The Revolutionary Rebellion in Egypt

I said several days ago that the die was cast for Mubarak and that not even Obama could save him.

The world knows what is taking place in the Middle East. The news is circulating at incredible speed. Politicians barely have time to read the cables coming in by the hour. Everyone is aware of the importance of what is occurring there.

After 18 days of harsh battling, the Egyptian people attained an important objective: to defeat the United States’ principal ally in the heart of the Arab countries. Mubarak was oppressing and plundering his own people, he was an enemy of the Palestinians and an accomplice of Israel, the sixth nuclear power on the planet, associated with the military NATO group.

The Egyptian Armed Forces, under the command of Gamal Abdel Nasser, had overthrown a submissive king and created the Republic which, with support from the USSR, defended the homeland from the Franco-British and Israeli invasion in 1956 and retained possession of the Suez Canal and the independence of this millennial nation.

Thus Egypt enjoyed a high level of prestige in the Third World. Nasser was known as one of the most outstanding leaders of the Non-Aligned Movement, which he participated in creating, together with other eminent leaders of Asia, Africa and Oceania who were fighting for national liberation and political and economic independence from the former colonies.

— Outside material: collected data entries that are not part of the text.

(* ===== verification/Queue.v ===== *)
(** * Queue: the outbound queue's guarantees

    The correctness theorems of src/src/send.rs, each derived from the lemmas of
    [SendFacts], [Delivery], [Progress] and [Retry], with a concrete run. *)

From S2P Require Import Prelude Text Db Engine Config Send Concrete SendPure SendFacts Delivery Progress Retry.
From Stdlib Require Import Ascii String.
#[local] Open Scope string_scope.

Section Claims.
Context `{!Lettre, !MailParser, HE : DbEngine D}.

(** C22: a claim is all or nothing: it returns the job it moved from [Queued] to
    [InProgress], with every other column of that row but [updated_at] and every
    other row as it was, or it returns none because the job was not queued, or it
    fails; in the last two cases the store is untouched. *)
Theorem claim_atomic id d d' r :
  claim id d = (d', r) -> wf_tables (view d) ->
  match r with
  | Ok (Some job) => exists row ts, t_outbound (view d) !! id = Some row /\ out_status row = Queued /\
      let taken at_ := mkOutbound id (out_message_id row) (out_rcpt_to row) (out_sender_id row) InProgress
        (out_attempts row) (out_next_attempt_at row) (out_last_error row) (out_created_at row) at_ in
      job = taken (out_updated_at row) /\ view d' = on_outbound <[id := taken ts]> (view d)
  | Ok None => view d' = view d /\
      (forall row, t_outbound (view d) !! id = Some row -> out_status row <> Queued)
  | Err _ => view d' = view d
  end.
Proof.
  intros E W. apply claim_spec in E; [|done]. destruct r as [[job|]|e]; [|done..].
  destruct E as (row & ts & Hr & Hq & -> & ->). exists row, ts. split_and!; [done..|].
  rewrite <- (wf_outbound _ W _ _ Hr) in Hr |- *. split; [done|].
  unfold on_outbound. f_equal. by rewrite (alter_alt_Some _ _ _ _ Hr).
Qed.

(** C1: however long the worker runs, whatever the network answers and the engine
    refuses: the tables stay well-formed, no table but the queue and its audit
    changes, no job and no audit row is lost, every new audit row is a job's, every
    job moves along
    [Queued -> InProgress -> Queued | Delivered | Failed], and a [Delivered] or
    [Failed] job never changes again. *)
Theorem worker_lifecycle envs config d :
  wf_tables (view d) ->
  let t' := view (fst (run_outbound_worker envs config d)) in
  wf_tables t' /\ worker_evolves (view d) t'.
Proof. apply worker_evolves_run. Qed.

(** C23: with the attempt cap of the configuration, the counter of a job the
    worker runs on never leaves its range: at most [max_attempts] while it is
    queued or in progress, exactly [max_attempts + 1] once it failed. *)
Theorem worker_counts_attempts config envs d :
  (max_attempts config + 1 < u64_modulus)%N ->
  wf_tables (view d) -> counters_ok (max_attempts config) (view d) ->
  counters_ok (max_attempts config) (view (fst (run_outbound_worker envs config d))).
Proof. intros Hc W H1. by apply (inv_worker config Hc envs d). Qed.

(** C10: one delivery attempt, with an available engine, contacts the targets in
    order until one accepts, writes exactly one audit row per contact, and
    resolves the job as [Delivered], or back to [Queued] with the backoff, or
    [Failed] past the cap. *)
Theorem deliver_hosts_correct env o msg envl config now hosts targets d :
  available d -> is_Some (t_outbound (view d) !! out_id o) ->
  delivery_targets config hosts = Ok targets ->
  (forall h, h ∈ targets -> is_ok (build_outbound_tls (transport config) h) = true) ->
  exists d', deliver_hosts env o msg envl config now hosts d = (d', Ok tt) /\ available d' /\
    attempt_resolved env o msg envl config now 0 targets (default_reason targets) (view d) (view d').
Proof. apply deliver_hosts_resolves. Qed.

(** C11: with an available engine, a worker tick attempts every due job that can
    be attempted (its message is stored, its envelope parses, the MX lookup of its
    recipient answers and the TLS context of every target builds), whatever
    happens to the other jobs: its row afterwards is the one its own attempt
    resolves to. *)
Theorem tick_attempts_due_job env config o msg envl targets d :
  available d -> wf_tables (view d) ->
  t_outbound (view d) !! out_id o = Some o -> out_status o = Queued ->
  is_due (ne_now env) o = true -> deliverable env config (view d) o msg envl targets ->
  exists ts, t_outbound (view (fst (worker_tick env config d))) !! out_id o =
    Some (patch_outbound (attempt_patch env config o msg envl targets) ts o).
Proof.
  intros. destruct (tick_resolves env config o msg envl targets d) as (d' & ts & -> & _ & _ & _ & H');
    eauto.
Qed.

(** C12: a job every host keeps rejecting is retried and then given up: over
    [max_attempts + 1 - attempts] ticks spaced by the largest backoff it ends
    [Failed] with the counter at [max_attempts + 1]. *)
Theorem rejected_job_fails config envs o d :
  available d -> wf_tables (view d) -> (as_secs (max_backoff config) < 2 ^ 63)%N ->
  (max_attempts config + 1 < u64_modulus)%N ->
  t_outbound (view d) !! out_id o = Some o -> out_status o = Queued ->
  out_next_attempt_at o = None -> (out_attempts o <= max_attempts config)%N ->
  Forall (fun env => rejects env config (view d) o) envs -> spaced config envs ->
  (out_attempts o + N.of_nat (List.length envs) = max_attempts config + 1)%N ->
  exists o', t_outbound (view (fst (run_outbound_worker envs config d))) !! out_id o = Some o' /\
    job_identity o' = job_identity o /\ out_status o' = Failed /\
    out_attempts o' = (max_attempts config + 1)%N.
Proof.
  intros Hav W Hm Hc Ho Hq Hn Hle Hrej Hsp Hlen.
  destruct (rejected_run config envs o d) as (o' & Ho' & Hid & Hat & Hst); try done.
  { destruct envs; [done|]. unfold is_due. by rewrite Hn. }
  { lia. }
  exists o'. split; [done|]. split; [done|]. rewrite Hst, Hat, Hlen.
  destruct (N.leb_spec (max_attempts config + 1) (max_attempts config)); [lia|].
  split; [|done]. destruct envs; simpl in Hlen; [lia|done].
Qed.

(** C39: while the MX lookup of its recipient fails, a job is claimed, abandoned
    and reclaimed for ever, under every configuration, one with a relay that
    would not need the lookup included: however many ticks pass it is neither
    delivered nor failed, and no attempt is counted. *)
Theorem unresolvable_job_never_ends envs config o d :
  Forall (fun env => unresolvable env (out_rcpt_to o)) envs ->
  wf_tables (view d) -> t_outbound (view d) !! out_id o = Some o ->
  terminal (out_status o) = false ->
  exists o', t_outbound (view (fst (run_outbound_worker envs config d))) !! out_id o = Some o' /\
    job_identity o' = job_identity o /\ out_attempts o' = out_attempts o /\
    terminal (out_status o') = false.
Proof.
  intros Hf W Ho Ht. apply (uncounted_run envs config o Hf d). split; [done|]. eauto.
Qed.

(** Enqueueing stores the formatted message under a fresh id and one fresh
    job for it, [Queued], uncounted and due at once; a failed enqueue adds no
    job. *)
Lemma enqueue_outbound_correct sender recipient message d d' r :
  enqueue_outbound sender recipient message d = (d', r) ->
  match r with
  | Ok (mid, oid) => exists ts1 ts2,
      t_messages (view d) !! mid = None /\ t_outbound (view d) !! oid = None /\
      view d' =
        on_outbound <[oid := mkOutbound oid mid recipient sender Queued 0 None None ts2 ts2]>
          (on_messages <[mid := message_row (outbound_message message) mid ts1]> (view d))
  | Err _ => t_outbound (view d') = t_outbound (view d) /\
      t_messages (view d) ⊆ t_messages (view d')
  end.
Proof.
  unfold enqueue_outbound, bind. exec_step; [|intros [= <- <-]; by rewrite E].
  destruct E as (mid & ts1 & Hm & -> & Ev). exec_step.
  - destruct E as (oid & ts2 & Ho & -> & Ev2). intros [= <- <-]. simpl in *.
    exists ts1, ts2. rewrite Ev in Ho. simpl in Ho. by rewrite Ev2, Ev.
  - intros [= <- <-]. rewrite E, Ev. simpl. split; [done|]. by apply insert_subseteq.
Qed.
End Claims.

(** ** Concrete runs *)

Definition demo_queued : Outbound := demo_job 7 "you@far.example" Queued 0.
Definition demo_config : OutboundWorkerConfig :=
  mkWorkerConfig (from_secs 5) 1 (from_secs 60) (from_secs 3600) OutboundTransport_default 25.
Definition demo_refusal (now : Timestamp) : NetEnv := demo_env now (Err "550 no such user").
Definition demo_letter : @LettreMessage demo_lettre := (Some "me@near.example", []).
Definition hour : Z := 3600000000000.

Lemma worker_lifecycle_witness :
  wf_tables (view (demo_db demo_queued)) /\
  worker_evolves (view (demo_db demo_queued))
    (view (fst (run_outbound_worker [demo_env 0 (Ok "250 ok")] demo_config (demo_db demo_queued)))).
Proof.
  split; [apply demo_db_wf|].
  apply (worker_lifecycle [demo_env 0 (Ok "250 ok")] demo_config), demo_db_wf.
Defined.

Lemma claim_atomic_witness :
  exists row ts, t_outbound (view (demo_db demo_queued)) !! 7%N = Some row /\ out_status row = Queued /\
    let taken at_ := mkOutbound 7 (out_message_id row) (out_rcpt_to row) (out_sender_id row) InProgress
      (out_attempts row) (out_next_attempt_at row) (out_last_error row) (out_created_at row) at_ in
    demo_job 7 "you@far.example" InProgress 0 = taken (out_updated_at row) /\
    view (fst (claim 7 (demo_db demo_queued))) = on_outbound <[7%N := taken ts]> (view (demo_db demo_queued)).
Proof.
  apply (claim_atomic 7 (demo_db demo_queued) _ (Ok (Some (demo_job 7 "you@far.example" InProgress 0))));
    [by vm_compute | apply demo_db_wf].
Defined.

Lemma demo_counters cap : counters_ok cap (view (demo_db demo_queued)).
Proof.
  intros k o. simpl. rewrite lookup_insert_Some, lookup_empty. intros [[_ <-]|[_ [=]]].
  unfold attempts_ok. simpl. lia.
Qed.

Lemma worker_counts_attempts_witness :
  counters_ok 1 (view (fst (run_outbound_worker [demo_refusal 0] demo_config (demo_db demo_queued)))).
Proof.
  apply (worker_counts_attempts demo_config [demo_refusal 0]);
    [by vm_compute | apply demo_db_wf | apply demo_counters].
Defined.

Lemma deliver_hosts_correct_witness :
  exists d', deliver_hosts (demo_refusal 0) demo_queued demo_message (None, ["you@far.example"])
      demo_config 0 ["mx1"; "mx2"] (demo_db demo_queued) = (d', Ok tt) /\ available d' /\
    attempt_resolved (demo_refusal 0) demo_queued demo_message (None, ["you@far.example"])
      demo_config 0 0 ["mx1"; "mx2"] "all MX attempts failed" (view (demo_db demo_queued)) (view d').
Proof.
  apply (deliver_hosts_correct (demo_refusal 0) demo_queued demo_message (None, ["you@far.example"])
    demo_config 0 ["mx1"; "mx2"] ["mx1"; "mx2"]); [constructor | by eexists | done | by intros h _].
Defined.

Lemma demo_deliverable now answer :
  deliverable (demo_env now answer) demo_config (view (demo_db demo_queued)) demo_queued demo_message
    (Some "me@near.example", ["you@far.example"]) ["mx1.far.example"; "mx2.far.example"].
Proof. split; [done..| by eexists | by intros h _]. Qed.

Lemma tick_attempts_due_job_witness :
  exists ts, t_outbound (view (fst (worker_tick (demo_env 0 (Ok "250 ok")) demo_config (demo_db demo_queued))))
      !! 7%N =
    Some (patch_outbound (mkOutboundPatch Delivered (Some 1%N) (Some None) (Some None)) ts demo_queued).
Proof.
  apply (tick_attempts_due_job (demo_env 0 (Ok "250 ok")) demo_config demo_queued demo_message
    (Some "me@near.example", ["you@far.example"]) ["mx1.far.example"; "mx2.far.example"]);
    [constructor | apply demo_db_wf | done | done | done | apply demo_deliverable].
Defined.

Lemma rejected_job_fails_witness :
  exists o', t_outbound (view (fst (run_outbound_worker [demo_refusal 0; demo_refusal hour] demo_config
      (demo_db demo_queued)))) !! 7%N = Some o' /\
    job_identity o' = job_identity demo_queued /\ out_status o' = Failed /\ out_attempts o' = 2%N.
Proof.
  apply (rejected_job_fails demo_config [demo_refusal 0; demo_refusal hour] demo_queued);
    [constructor | apply demo_db_wf | by vm_compute | by vm_compute | done | done | done
    | by vm_compute | | by vm_compute | done].
  repeat constructor; (do 3 eexists; split; [apply demo_deliverable | done]).
Defined.

Lemma unresolvable_job_never_ends_witness :
  exists o', t_outbound (view (fst (run_outbound_worker [demo_refusal 0; demo_refusal hour] demo_config
      (demo_db (demo_job 7 "you@gone.example" Queued 0))))) !! 7%N = Some o' /\
    job_identity o' = job_identity (demo_job 7 "you@gone.example" Queued 0) /\
    out_attempts o' = 0%N /\ terminal (out_status o') = false.
Proof.
  apply (unresolvable_job_never_ends [demo_refusal 0; demo_refusal hour] demo_config
    (demo_job 7 "you@gone.example" Queued 0)); [by repeat constructor | apply demo_db_wf | done | done].
Defined.

Definition demo_enqueue : M MemDb (result (N * N) string) :=
  enqueue_outbound "me@near.example" "you@far.example" demo_letter.

Definition demo_empty : MemDb := mkMemDb empty_tables 5 [].

Lemma enqueue_outbound_correct_witness :
  exists ts1 ts2, t_messages (view demo_empty) !! 1%N = None /\ t_outbound (view demo_empty) !! 1%N = None /\
    view (fst (demo_enqueue demo_empty)) =
      on_outbound <[1%N := mkOutbound 1 1 "you@far.example" "me@near.example" Queued 0 None None ts2 ts2]>
        (on_messages <[1%N := message_row (outbound_message demo_letter) 1 ts1]> (view demo_empty)).
Proof.
  apply (enqueue_outbound_correct "me@near.example" "you@far.example" demo_letter
    demo_empty (fst (demo_enqueue demo_empty)) (Ok (1%N, 1%N))).
  by vm_compute.
Defined.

Egypt always enjoyed the support and respect of the above-mentioned international organization which brings together more than 100 countries. That sister nation currently presides over the Movement for the three-year period established; and the support of many of its members for the struggle which its people are now waging will not be slow in coming.

What did the Camp David Accords signify, and why are the heroic Palestinian people so passionately defending their most vital rights?

At Camp David – with the mediation of the then U.S. President Jimmy Carter – the Egyptian leader Anwar al-Sadat and Israeli Prime Minister Menachem Begin signed the famous accords between Egypt and Israel.

It is said that they held secret talks during 12 days and, on September 17, 1979, signed two important accords: one referring to peace between Egypt and Israel, and another related to the creation of an autonomous territory in the Gaza Strip and the West Bank, which Al-Sadat thought – and Israel knew and shared the idea – would be the headquarters of the Palestinian state, whose existence, as well as that of the state of Israel, the United Nations Organization agreed on November 29, 1947, during the British Mandate of Palestine.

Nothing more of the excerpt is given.